=== Data to examine ===
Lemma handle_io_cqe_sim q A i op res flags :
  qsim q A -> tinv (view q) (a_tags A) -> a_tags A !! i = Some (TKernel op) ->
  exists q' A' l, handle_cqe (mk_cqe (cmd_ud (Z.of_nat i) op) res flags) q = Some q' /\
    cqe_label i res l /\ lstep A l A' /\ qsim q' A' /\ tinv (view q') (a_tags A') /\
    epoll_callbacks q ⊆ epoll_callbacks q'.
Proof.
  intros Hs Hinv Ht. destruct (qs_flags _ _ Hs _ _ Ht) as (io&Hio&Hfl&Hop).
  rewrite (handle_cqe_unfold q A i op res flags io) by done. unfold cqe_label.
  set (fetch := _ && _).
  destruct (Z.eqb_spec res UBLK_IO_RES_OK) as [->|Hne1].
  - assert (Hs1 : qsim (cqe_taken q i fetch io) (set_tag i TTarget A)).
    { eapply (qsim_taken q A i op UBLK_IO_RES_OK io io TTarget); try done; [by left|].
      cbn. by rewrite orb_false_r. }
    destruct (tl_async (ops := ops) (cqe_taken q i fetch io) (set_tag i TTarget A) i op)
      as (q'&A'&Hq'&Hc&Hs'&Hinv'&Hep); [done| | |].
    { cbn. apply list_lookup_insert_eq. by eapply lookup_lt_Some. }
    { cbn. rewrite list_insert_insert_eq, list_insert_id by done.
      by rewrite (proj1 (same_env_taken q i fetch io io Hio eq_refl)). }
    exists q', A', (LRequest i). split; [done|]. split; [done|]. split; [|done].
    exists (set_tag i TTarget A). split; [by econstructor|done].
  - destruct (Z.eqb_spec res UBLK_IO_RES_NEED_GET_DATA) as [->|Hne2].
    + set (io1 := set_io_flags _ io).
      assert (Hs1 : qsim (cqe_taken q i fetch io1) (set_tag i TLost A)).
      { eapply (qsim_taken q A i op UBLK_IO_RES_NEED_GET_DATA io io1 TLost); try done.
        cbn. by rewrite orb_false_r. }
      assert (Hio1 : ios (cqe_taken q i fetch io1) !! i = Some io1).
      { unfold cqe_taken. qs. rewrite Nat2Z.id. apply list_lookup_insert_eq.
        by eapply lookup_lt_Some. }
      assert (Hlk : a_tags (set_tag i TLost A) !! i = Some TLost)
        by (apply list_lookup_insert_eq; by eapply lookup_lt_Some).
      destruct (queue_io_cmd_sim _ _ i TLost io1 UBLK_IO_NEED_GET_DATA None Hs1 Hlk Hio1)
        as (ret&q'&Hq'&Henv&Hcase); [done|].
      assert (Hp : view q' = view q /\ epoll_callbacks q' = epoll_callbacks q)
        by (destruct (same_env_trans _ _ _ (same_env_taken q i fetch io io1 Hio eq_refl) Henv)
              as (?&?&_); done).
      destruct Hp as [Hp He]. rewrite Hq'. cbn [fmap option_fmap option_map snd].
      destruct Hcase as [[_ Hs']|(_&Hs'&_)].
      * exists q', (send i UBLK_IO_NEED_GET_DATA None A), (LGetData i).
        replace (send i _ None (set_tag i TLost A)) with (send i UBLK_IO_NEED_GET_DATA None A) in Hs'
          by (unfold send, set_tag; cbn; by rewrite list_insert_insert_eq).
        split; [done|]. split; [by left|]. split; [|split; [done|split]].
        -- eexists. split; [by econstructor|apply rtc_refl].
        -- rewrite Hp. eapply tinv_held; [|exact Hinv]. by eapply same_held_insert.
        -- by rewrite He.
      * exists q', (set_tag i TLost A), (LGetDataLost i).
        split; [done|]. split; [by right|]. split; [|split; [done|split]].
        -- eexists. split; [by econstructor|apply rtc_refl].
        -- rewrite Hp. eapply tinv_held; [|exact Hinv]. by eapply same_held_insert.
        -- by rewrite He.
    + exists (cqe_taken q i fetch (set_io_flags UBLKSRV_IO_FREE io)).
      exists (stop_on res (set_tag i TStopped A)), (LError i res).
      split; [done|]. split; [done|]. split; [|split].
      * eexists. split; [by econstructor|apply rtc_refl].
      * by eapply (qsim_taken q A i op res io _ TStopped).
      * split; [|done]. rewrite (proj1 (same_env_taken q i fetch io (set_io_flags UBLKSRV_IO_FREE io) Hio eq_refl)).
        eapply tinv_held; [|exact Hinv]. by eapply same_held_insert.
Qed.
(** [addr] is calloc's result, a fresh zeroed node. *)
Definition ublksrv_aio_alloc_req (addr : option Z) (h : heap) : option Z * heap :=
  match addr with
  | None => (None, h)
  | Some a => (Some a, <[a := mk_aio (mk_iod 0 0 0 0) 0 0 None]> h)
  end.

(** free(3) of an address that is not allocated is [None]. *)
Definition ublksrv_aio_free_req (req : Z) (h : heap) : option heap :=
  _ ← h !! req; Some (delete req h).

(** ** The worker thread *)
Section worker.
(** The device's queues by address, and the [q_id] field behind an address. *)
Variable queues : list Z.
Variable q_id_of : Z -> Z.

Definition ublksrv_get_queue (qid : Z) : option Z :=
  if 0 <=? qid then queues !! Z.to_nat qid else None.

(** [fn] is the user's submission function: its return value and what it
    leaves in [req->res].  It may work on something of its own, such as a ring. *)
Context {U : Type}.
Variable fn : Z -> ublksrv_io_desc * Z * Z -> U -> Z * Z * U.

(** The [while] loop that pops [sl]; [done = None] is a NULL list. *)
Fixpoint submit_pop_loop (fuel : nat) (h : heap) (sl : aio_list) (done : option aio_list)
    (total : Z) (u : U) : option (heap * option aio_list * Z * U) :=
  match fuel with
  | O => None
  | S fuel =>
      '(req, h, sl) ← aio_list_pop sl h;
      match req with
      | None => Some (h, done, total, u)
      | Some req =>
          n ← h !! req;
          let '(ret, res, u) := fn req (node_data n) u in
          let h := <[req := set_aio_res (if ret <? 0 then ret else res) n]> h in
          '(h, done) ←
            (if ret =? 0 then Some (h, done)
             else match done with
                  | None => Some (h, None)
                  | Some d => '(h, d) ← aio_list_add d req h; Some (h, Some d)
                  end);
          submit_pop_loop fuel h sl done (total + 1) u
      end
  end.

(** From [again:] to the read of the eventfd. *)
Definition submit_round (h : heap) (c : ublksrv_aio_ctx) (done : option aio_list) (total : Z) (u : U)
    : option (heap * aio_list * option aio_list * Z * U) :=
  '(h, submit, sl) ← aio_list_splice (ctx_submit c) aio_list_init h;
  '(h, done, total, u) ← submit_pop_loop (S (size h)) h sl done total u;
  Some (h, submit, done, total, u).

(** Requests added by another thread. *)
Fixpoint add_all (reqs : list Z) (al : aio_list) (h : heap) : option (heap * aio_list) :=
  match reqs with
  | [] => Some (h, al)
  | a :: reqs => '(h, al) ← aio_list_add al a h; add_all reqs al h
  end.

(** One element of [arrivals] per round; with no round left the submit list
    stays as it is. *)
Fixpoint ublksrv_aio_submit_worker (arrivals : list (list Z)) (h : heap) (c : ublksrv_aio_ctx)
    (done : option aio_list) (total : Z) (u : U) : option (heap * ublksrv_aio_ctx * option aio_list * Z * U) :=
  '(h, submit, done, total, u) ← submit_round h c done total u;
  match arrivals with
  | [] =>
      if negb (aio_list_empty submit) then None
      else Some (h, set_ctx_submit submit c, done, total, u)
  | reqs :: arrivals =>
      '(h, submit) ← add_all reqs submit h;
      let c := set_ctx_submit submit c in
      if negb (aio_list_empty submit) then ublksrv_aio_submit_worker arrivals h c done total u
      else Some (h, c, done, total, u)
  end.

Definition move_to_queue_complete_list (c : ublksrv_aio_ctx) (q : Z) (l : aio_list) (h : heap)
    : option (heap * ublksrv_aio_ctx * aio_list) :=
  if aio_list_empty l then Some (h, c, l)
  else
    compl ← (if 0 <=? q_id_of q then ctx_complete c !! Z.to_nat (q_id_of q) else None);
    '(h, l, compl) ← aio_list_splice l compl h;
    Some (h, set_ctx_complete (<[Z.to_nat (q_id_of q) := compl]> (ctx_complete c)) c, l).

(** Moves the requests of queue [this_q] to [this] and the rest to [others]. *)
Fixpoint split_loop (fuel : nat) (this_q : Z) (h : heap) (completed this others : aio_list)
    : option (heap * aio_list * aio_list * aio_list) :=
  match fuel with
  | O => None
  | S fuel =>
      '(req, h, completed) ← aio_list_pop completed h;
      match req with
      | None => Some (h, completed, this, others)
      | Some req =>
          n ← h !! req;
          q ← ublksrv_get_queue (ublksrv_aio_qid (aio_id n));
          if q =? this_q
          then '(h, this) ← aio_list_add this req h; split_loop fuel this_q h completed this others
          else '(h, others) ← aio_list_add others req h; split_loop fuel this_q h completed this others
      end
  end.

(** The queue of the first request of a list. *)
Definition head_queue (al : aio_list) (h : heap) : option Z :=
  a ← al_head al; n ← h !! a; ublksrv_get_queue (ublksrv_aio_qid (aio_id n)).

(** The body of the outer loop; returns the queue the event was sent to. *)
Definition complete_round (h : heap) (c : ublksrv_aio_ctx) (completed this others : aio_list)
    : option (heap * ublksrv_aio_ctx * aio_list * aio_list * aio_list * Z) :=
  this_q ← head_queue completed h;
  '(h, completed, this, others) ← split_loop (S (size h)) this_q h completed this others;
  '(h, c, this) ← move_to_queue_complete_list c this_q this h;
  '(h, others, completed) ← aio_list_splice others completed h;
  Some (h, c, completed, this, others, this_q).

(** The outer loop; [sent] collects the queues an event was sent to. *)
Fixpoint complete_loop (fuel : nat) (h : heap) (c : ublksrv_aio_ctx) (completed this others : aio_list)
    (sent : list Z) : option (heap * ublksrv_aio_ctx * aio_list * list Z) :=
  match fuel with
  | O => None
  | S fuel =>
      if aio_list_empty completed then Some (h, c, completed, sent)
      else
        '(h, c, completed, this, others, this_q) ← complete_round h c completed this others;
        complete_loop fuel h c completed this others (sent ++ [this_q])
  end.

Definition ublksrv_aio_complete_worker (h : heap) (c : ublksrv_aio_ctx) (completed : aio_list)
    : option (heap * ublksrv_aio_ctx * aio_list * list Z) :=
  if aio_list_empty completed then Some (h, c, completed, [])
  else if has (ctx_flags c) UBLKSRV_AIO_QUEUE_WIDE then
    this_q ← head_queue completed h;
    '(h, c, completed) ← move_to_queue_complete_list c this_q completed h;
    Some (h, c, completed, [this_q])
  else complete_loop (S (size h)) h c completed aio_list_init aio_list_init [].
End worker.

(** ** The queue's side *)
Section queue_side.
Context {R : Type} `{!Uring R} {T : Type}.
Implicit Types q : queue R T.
===
Required work:
All that is needed is the exact run of lines above from the line containing "(delete req h)." through the line containing "let h := <[req", both of them included.

Result for this exercise:
  _ ← h !! req; Some (delete req h).

(** ** The worker thread *)
Section worker.
(** The device's queues by address, and the [q_id] field behind an address. *)
Variable queues : list Z.
Variable q_id_of : Z -> Z.

Definition ublksrv_get_queue (qid : Z) : option Z :=
  if 0 <=? qid then queues !! Z.to_nat qid else None.

(** [fn] is the user's submission function: its return value and what it
    leaves in [req->res].  It may work on something of its own, such as a ring. *)
Context {U : Type}.
Variable fn : Z -> ublksrv_io_desc * Z * Z -> U -> Z * Z * U.

(** The [while] loop that pops [sl]; [done = None] is a NULL list. *)
Fixpoint submit_pop_loop (fuel : nat) (h : heap) (sl : aio_list) (done : option aio_list)
    (total : Z) (u : U) : option (heap * option aio_list * Z * U) :=
  match fuel with
  | O => None
  | S fuel =>
      '(req, h, sl) ← aio_list_pop sl h;
      match req with
      | None => Some (h, done, total, u)
      | Some req =>
          n ← h !! req;
          let '(ret, res, u) := fn req (node_data n) u in
          let h := <[req := set_aio_res (if ret <? 0 then ret else res) n]> h in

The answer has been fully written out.